LangChain provides a powerful and flexible framework for building LLM applications with excellent composability and a rich ecosystem of integrations. While it offers great versatility for many use cases, it does require additional manual setup and configuration for complex extraction workflows.

Development overhead:

📝 Manual prompt engineering: Must craft detailed prompts for each extraction step
🔧 Manual model definition: Need to define Pydantic models and output parsers for structured data
🧩 Complex chain configuration: Requires manual setup of chains and their connections involving multiple LLMs
🔍 Manual reference mapping: Must implement custom logic to track source references
🔄 Complex concurrency setup: Implementing concurrent processing requires additional setup with asyncio
💰 Cost tracking setup: Requires custom logic for cost tracking for each LLM
💾 No unified storage model: Need to write additional code to collect and organize results

Extraction pipeline example (LangChain)#

# LangChain implementation of analyzing multiple documents with a single pipeline,
# with different LLMs, concurrency, and cost tracking
# Jupyter notebook compatible version

import asyncio
import os
import time
from dataclasses import dataclass, field
from textwrap import dedent

import nest_asyncio


nest_asyncio.apply()

from langchain.callbacks import get_openai_callback
from langchain.output_parsers import PydanticOutputParser
from langchain.prompts import PromptTemplate
from langchain_core.runnables import (
    RunnableLambda,
    RunnableParallel,
    RunnablePassthrough,
)
from langchain_openai import ChatOpenAI
from pydantic import BaseModel, Field


# Pydantic models must be manually defined
class PartyInfo(BaseModel):
    """Information about contract parties"""

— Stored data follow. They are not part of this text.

(* ################################################################# *)
(** * Detective.rebuildhypotheses: the switch to exact mode *)

(** Step 1 works in place on the one hypothesis of the list. *)
Lemma deal_known_one (P : Detective → Prop) (dealt : gset nat) (card : nat) :
  (∀ v d, P d → P (set_hypotheses v d)) →
  partial (fun d => length (hypotheses d) = 1 ∧ P d) (deal_known dealt card)
          (fun _ d => length (hypotheses d) = 1 ∧ P d).
Proof.
  intros HP. unfold deal_known.
  eapply partial_bind; [apply partial_get|]. intros n.
  eapply partial_bind; [apply partial_get|]. intros f.
  eapply partial_strengthen with (P := fun d => length (hypotheses d) = 1 ∧ P d);
    [by intros d (_ & _ & ?)|].
  destruct (_ =? _); [|by apply partial_ret].
  eapply partial_bind; [apply partial_lift|]. intros found.
  eapply partial_bind; [apply partial_orraise|]. intros ixHolder.
  eapply partial_bind; [apply partial_get|]. intros hyps.
  eapply partial_bind; [apply partial_orraise|]. intros h.
  eapply partial_strengthen with
    (P := fun d => length hyps = 1 ∧ P d).
  { intros d (_ & -> & _ & _ & Hlen & Hd). done. }
  apply partial_assume. intros Hlen.
  eapply (partial_bind _ _ (fun _ d => length (hypotheses d) = 1 ∧ P d)).
  - destruct (_ <? _).
    + eapply partial_bind; [apply partial_orraise|]. intros hand.
      apply partial_put. intros d (_ & Hd). split; [|by apply HP].
      replace (hypotheses (set_hypotheses _ d))
        with (<[0 := set_hand h ixHolder (hand ∪ {[card]})]> hyps) by (by destruct d).
      by rewrite length_insert.
    + destruct (envelope h) as [[ixChar ixRoom] ixWeap]. cbn zeta.
      apply partial_put. intros d Hd. split; [|by apply HP].
      match goal with |- length (hypotheses (set_hypotheses ?v d)) = 1 =>
        replace (hypotheses (set_hypotheses v d)) with v by (by destruct d) end.
      by rewrite length_insert.
  - intros []. by apply partial_ret.
Qed.

(** Step 1 has no loop that could go on for ever. *)
Lemma bind_OutOfFuel {S A B} (m : M S A) (k : A → M S B) (s : S) :
  fst (bind m k s) = OutOfFuel →
  fst (m s) = OutOfFuel ∨ ∃ a s1, m s = (Ok a, s1) ∧ fst (k a s1) = OutOfFuel.
Proof.
  unfold bind. destruct (m s) as [[a|e|] s1]; [|done|by left].
  intros H. right. by exists a, s1.
Qed.

Lemma first_allowed_fuelless (f : list (list bool)) (slots card : nat) :
  first_allowed f slots card ≠ OutOfFuel.
Proof.
  unfold first_allowed. generalize (seq 0 slots).
  induction l as [|ix l IH]; [done|]. by destruct (forbidden_at f ix card) as [[|]|].
Qed.

Lemma orraise_fuelless {S A} (e : exn) (o : option A) (s : S) :
  fst (orraise e o s) ≠ OutOfFuel.
Proof. by destruct o. Qed.

Lemma deal_known_fuelless (dealt : gset nat) (card : nat) (w : World) :
  fst (deal_known dealt card w) ≠ OutOfFuel.
Proof.
  unfold deal_known. intros H.
  apply bind_OutOfFuel in H as [H|(n & w1 & _ & H)]; [done|].
  apply bind_OutOfFuel in H as [H|(f & w2 & _ & H)]; [done|].
  destruct (_ =? _); [|done].
  apply bind_OutOfFuel in H as [H|(found & w3 & _ & H)].
  { unfold lift in H. cbn in H. by apply first_allowed_fuelless in H. }
  apply bind_OutOfFuel in H as [H|(ixHolder & w4 & _ & H)];
    [by apply orraise_fuelless in H|].
  apply bind_OutOfFuel in H as [H|(hyps & w5 & _ & H)]; [done|].
  apply bind_OutOfFuel in H as [H|(h & w6 & _ & H)];
    [by apply orraise_fuelless in H|].
  apply bind_OutOfFuel in H as [H|([] & w7 & _ & H)]; [|done].
  destruct (_ <? _).
  - apply bind_OutOfFuel in H as [H|(hand & w7 & _ & H)];
      [by apply orraise_fuelless in H|done].
  - by destruct (envelope h) as [[? ?] ?].
Qed.

Lemma deal_known_all_fuelless (cards : list nat) (dealt : gset nat) (w : World) :
  fst (foldM deal_known dealt cards w) ≠ OutOfFuel.
Proof.
  revert dealt w. induction cards as [|c cards IH]; intros dealt w; [done|].
  cbn [foldM]. intros H.
  apply bind_OutOfFuel in H as [H|(a & w1 & _ & H)];
    [by apply deal_known_fuelless in H|by apply IH in H].
Qed.

(** X8. The exact enumeration cannot be run once an answer that the
    Detective did not see is in the log: whatever the state otherwise,
    [enumerate_hypotheses] (the branch of [rebuildhypotheses] that
    switches to exact mode) does not return; it raises, at the latest
    where step 2 reads [constraint.shower] of the first logged answer. *)
Theorem enumerate_hypotheses_unseen (fuel : nat) (d : Detective) (tape : list nat) :
  logUnseenAnswers d ≠ [] →
  ∃ e, fst (enumerate_hypotheses fuel (d, tape)) = Raise e.
Proof.
  intros Hlog.
  set (P := fun d0 : Detective => logUnseenAnswers d0 = logUnseenAnswers d).
  assert (∀ v d0, P d0 → P (set_hypotheses v d0)) as HP
    by (intros v d0 Hd; unfold P in *; rewrite <- Hd; by destruct d0).
  unfold enumerate_hypotheses.
  erewrite bind_Ok; [|reflexivity]. erewrite bind_Ok; [|reflexivity]. cbn [fst snd].
  set (d1 := set_hypotheses _ d).
  assert (length (hypotheses d1) = 1 ∧ P d1) as Hd1.
  { split; [by destruct d|]. by apply HP. }
  destruct (foldM deal_known ∅ (elements game.ALLOWEDCARDS) (d1, tape))
    as [[dealt|e|] [d2 tape2]] eqn:Hstep1.
  2:{ erewrite bind_Raise; [|exact Hstep1]. by exists e. }
  2:{ exfalso. apply (deal_known_all_fuelless (elements game.ALLOWEDCARDS) ∅ (d1, tape)).
      by rewrite Hstep1. }
  erewrite bind_Ok; [|exact Hstep1].
  assert (length (hypotheses d2) = 1 ∧ P d2) as [Hlen Hlog2].
  { apply (partial_foldM deal_known (elements game.ALLOWEDCARDS)
             (fun _ d0 => length (hypotheses d0) = 1 ∧ P d0) ∅
             (fun b x _ => deal_known_one P b x HP) (d1, tape) dealt (d2, tape2) Hd1 Hstep1). }
  do 2 (erewrite bind_Ok; [|reflexivity]). cbn [fst].
  unfold P in Hlog2. rewrite Hlog2.
  destruct (logUnseenAnswers d) as [|constraint rest]; [done|].
  destruct (hypotheses d2) as [|h [|? ?]]; [done| |done].
  exists AttributeError. reflexivity.
Qed.

(** The two-player game of the test suite, once player 1 has answered a
    suggestion without the Detective seeing the card. *)
Lemma enumerate_hypotheses_unseen_witness :
  ∃ e, fst (enumerate_hypotheses 30 (fst (snd example.after_unseen_run), [])) = Raise e.
Proof.
  apply enumerate_hypotheses_unseen.
  intros Hlog. apply (f_equal length) in Hlog. vm_compute in Hlog. discriminate Hlog.
Defined.


(* ################################################################# *)
(** * Detective.rebuildhypotheses: what it leaves alone *)

Section preserving.
Context {A B : Type} (P : Detective → Prop).

Lemma preserves_ret (a : A) : preserves P (ret a).
Proof. by apply partial_ret. Qed.

Lemma preserves_raise (e : exn) : preserves P (raise e : M World A).
Proof. apply partial_raise. Qed.

Lemma preserves_stuck : preserves P (fun w => (OutOfFuel, w) : result A * World).
Proof. by intros w a w' Hw. Qed.

Lemma preserves_bind (m : M World A) (k : A → M World B) :
  preserves P m → (∀ a, preserves P (k a)) → preserves P (bind m k).
Proof. intros Hm Hk. eapply partial_bind; [exact Hm|exact Hk]. Qed.

Lemma preserves_get (f : Detective → A) : preserves P (get f).
Proof. intros w a w' Hw [= <- <-]. done. Qed.

Lemma preserves_put (setter : A → Detective → Detective) (v : A) :
  (∀ d, P d → P (setter v d)) → preserves P (put setter v).
Proof. intros HP. by apply partial_put. Qed.

Lemma preserves_orraise (e : exn) (o : option A) : preserves P (orraise e o).
Proof. intros w a w' Hw. destruct o; [|done]. by intros [= <- <-]. Qed.

Lemma preserves_lift (r : result A) : preserves P (lift r).
Proof. by intros w a w' Hw [= -> <-]. Qed.

Lemma preserves_catch (m : M World A) :
  keeps_detective m → preserves P (catch_ValueError m).
Proof.
  intros Hm w a w' Hw. unfold catch_ValueError.
  specialize (Hm w). destruct (m w) as [[x|e|] w1]; [|destruct e|]; try done.
  all: intros [= <- <-]; cbn in Hm; by rewrite Hm.
Qed.

End preserving.

Lemma preserves_draw (P : Detective → Prop) : preserves P draw.
Proof. by intros w a w' Hw [= <- <-]. Qed.

Lemma preserves_foldM {A B} (P : Detective → Prop) (f : B → A → M World B)
    (xs : list A) (b : B) :
  (∀ b x, preserves P (f b x)) → preserves P (foldM f b xs).
Proof. intros Hf. apply (partial_foldM f xs (fun _ => P) b). intros b' x _. apply Hf. Qed.

Lemma preserves_forM {A} (P : Detective → Prop) (xs : list A) (body : A → M World unit) :
  (∀ x, preserves P (body x)) → preserves P (forM_ xs body).
Proof. intros Hbody. apply partial_forM. intros x _. apply Hbody. Qed.

(** The fields of the pool are the only ones assigned. *)
Ltac pool_field :=
  let d := fresh "d" in intros d <-; by destruct d.

Ltac head_of m := lazymatch m with ?f _ => head_of f | _ => m end.

Create HintDb frames.

Ltac frame_step :=
  cbv beta zeta;
  lazymatch goal with
  | |- preserves _ (ret _) => apply preserves_ret
  | |- preserves _ (raise _) => apply preserves_raise
  | |- preserves _ (bind _ _) => apply preserves_bind; [|intros ?]
  | |- preserves _ (get _) => apply preserves_get
  | |- preserves _ (put _ _) => apply preserves_put; pool_field
  | |- preserves _ (orraise _ _) => apply preserves_orraise
  | |- preserves _ (lift _) => apply preserves_lift
  | |- preserves _ draw => apply preserves_draw
  | |- preserves _ (foldM _ _ _) => apply preserves_foldM; intros ? ?
  | |- preserves _ (forM_ _ _) => apply preserves_forM; intros ?
  | |- preserves _ (catch_ValueError _) => apply preserves_catch; apply choose_murder_keeps
  | |- preserves _ (match ?x with _ => _ end) => destruct x
  | |- preserves _ (fun w => (OutOfFuel, w)) => apply preserves_stuck
  | |- preserves _ ?m =>
      first [ solve [auto with frames]
            | let h := head_of m in unfold h ]
  end.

    name: str = Field(description="Name of the party")
    role: str = Field(description="Role of the party (e.g., Client, Provider)")


class Term(BaseModel):
    """Contract term information"""

    duration_years: int = Field(description="Duration in years")
    reference: str = Field(
        description="Reference text from document"
    )  # LLM reciting a reference is error-prone and unreliable


class Attachment(BaseModel):
    """Contract attachment information"""

    title: str = Field(description="Title of the attachment")
    description: str | None = Field(description="Brief description of the attachment")

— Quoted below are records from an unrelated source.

(** On a well-formed fabric, the delivery to paths that are not empty
    returns; nothing but the queues changes; only the queues of the
    targets change; and a target whose queue had room has got [msg]. *)
Lemma deliver_spec fuel msg M : forall paths sh,
  wf_fabric sh M -> Forall (fun p => p <> "") paths ->
  exists sh', deliver (S fuel) sh paths msg = Done sh'
    /\ resourceToken sh' = resourceToken sh /\ indexes sh' = indexes sh
    /\ sent msg (targets_of (S fuel) sh paths) (subscribers sh) (subscribers sh')
    /\ forall a s, targets_of (S fuel) sh paths a ->
         subscribers sh !! a = Some s -> length (event s) < event_capacity ->
         exists s' k, subscribers sh' !! a = Some s'
                      /\ event s' = event s ++ replicate (S k) msg.
Proof.
  induction paths as [|p0 paths IH]; intros sh Hwf Hne.
  - exists sh. split; [done|]. split; [done|]. split; [done|].
    split; [apply sent_refl|]. intros a s (p & targets & Hin & _). by apply elem_of_nil in Hin.
  - apply Forall_cons in Hne as [Hp0 Hne].
    destruct (subscriptions_at_total fuel sh M p0 Hwf Hp0) as (targets0 & Hat & Hv0).
    destruct (send_all_spec msg targets0 _ Hv0) as (subs1 & Hsend & Hg1 & Hr1).
    cbn [deliver]. rewrite Hat, obind_Done, Hsend, obind_Done.
    set (sh1 := mkSubscriberHandler (resourceToken sh) (indexes sh) subs1).
    destruct (IH sh1 (wf_fabric_sent msg _ sh M subs1 Hwf Hg1) Hne)
      as (sh' & Hrun & Hrt & Hidx & Hg & Hr).
    exists sh'. split; [done|]. split; [done|]. split; [done|].
    assert (forall b, targets_of (S fuel) sh1 paths b
                      -> targets_of (S fuel) sh (p0 :: paths) b) as Hsub.
    { intros b (p & targets & Hin & Hat' & Hb). exists p, targets.
      split; [by right|]. done. }
    split.
    { eapply sent_trans; [| |exact Hg1|exact Hg]; [|done].
      intros b Hb. exists p0, targets0. split; [by left|]. done. }
    intros a s (p & targets & Hin & Hat' & Ha) Hs Hroom.
    destruct (sent_grow _ _ _ _ Hg1 a s Hs) as (s1 & k1 & Hs1 & Hp1 & He1 & _).
    destruct k1 as [|k1]; [|by apply (got_after msg _ subs1 (subscribers sh') a s s1 k1 Hg Hs1)].
    rewrite app_nil_r in He1.
    apply elem_of_cons in Hin as [->|Hin].
    + assert (targets = targets0) as -> by congruence.
      destruct (Hr1 a s Ha Hs Hroom) as (s1' & k & Hs1' & He1').
      assert (s1' = s1) as -> by congruence.
      by apply (got_after msg _ subs1 (subscribers sh') a s s1 k Hg Hs1).
    + assert (targets_of (S fuel) sh1 paths a) as Ht by (by exists p, targets).
      destruct (Hr a s1 Ht Hs1 ltac:(by rewrite He1)) as (s' & k & Hs' & He').
      exists s', k. split; [done|]. by rewrite He', He1.
Qed.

class ContractRating(BaseModel):
    """Rating with justification"""

    score: int = Field(description="Rating score (1-10)")
    justification: str = Field(description="Justification for the rating")


class ContractInfo(BaseModel):
    """Complete contract information"""

    contract_type: str = Field(description="Type of contract")
    effective_date: str | None = Field(description="Effective date of the contract")
    governing_law: str | None = Field(description="Governing law of the contract")


class AspectExtraction(BaseModel):
    """Result of aspect extraction"""

    aspect_text: str = Field(
        description="Extracted text for this aspect"
    )  # this does not provide granular structured content, such as specific paragraphs and sentences


class PartyExtraction(BaseModel):
    """Party extraction results"""

    parties: list[PartyInfo] = Field(description="List of parties in the contract")


class TermExtraction(BaseModel):
    """Term extraction results"""

    terms: list[Term] = Field(description="Contract term details")


class AttachmentExtraction(BaseModel):
    """Attachment extraction results"""

    attachments: list[Attachment] = Field(description="List of contract attachments")


class DurationRatingExtraction(BaseModel):
    """Duration adequacy rating"""

    rating: ContractRating = Field(description="Rating of contract duration adequacy")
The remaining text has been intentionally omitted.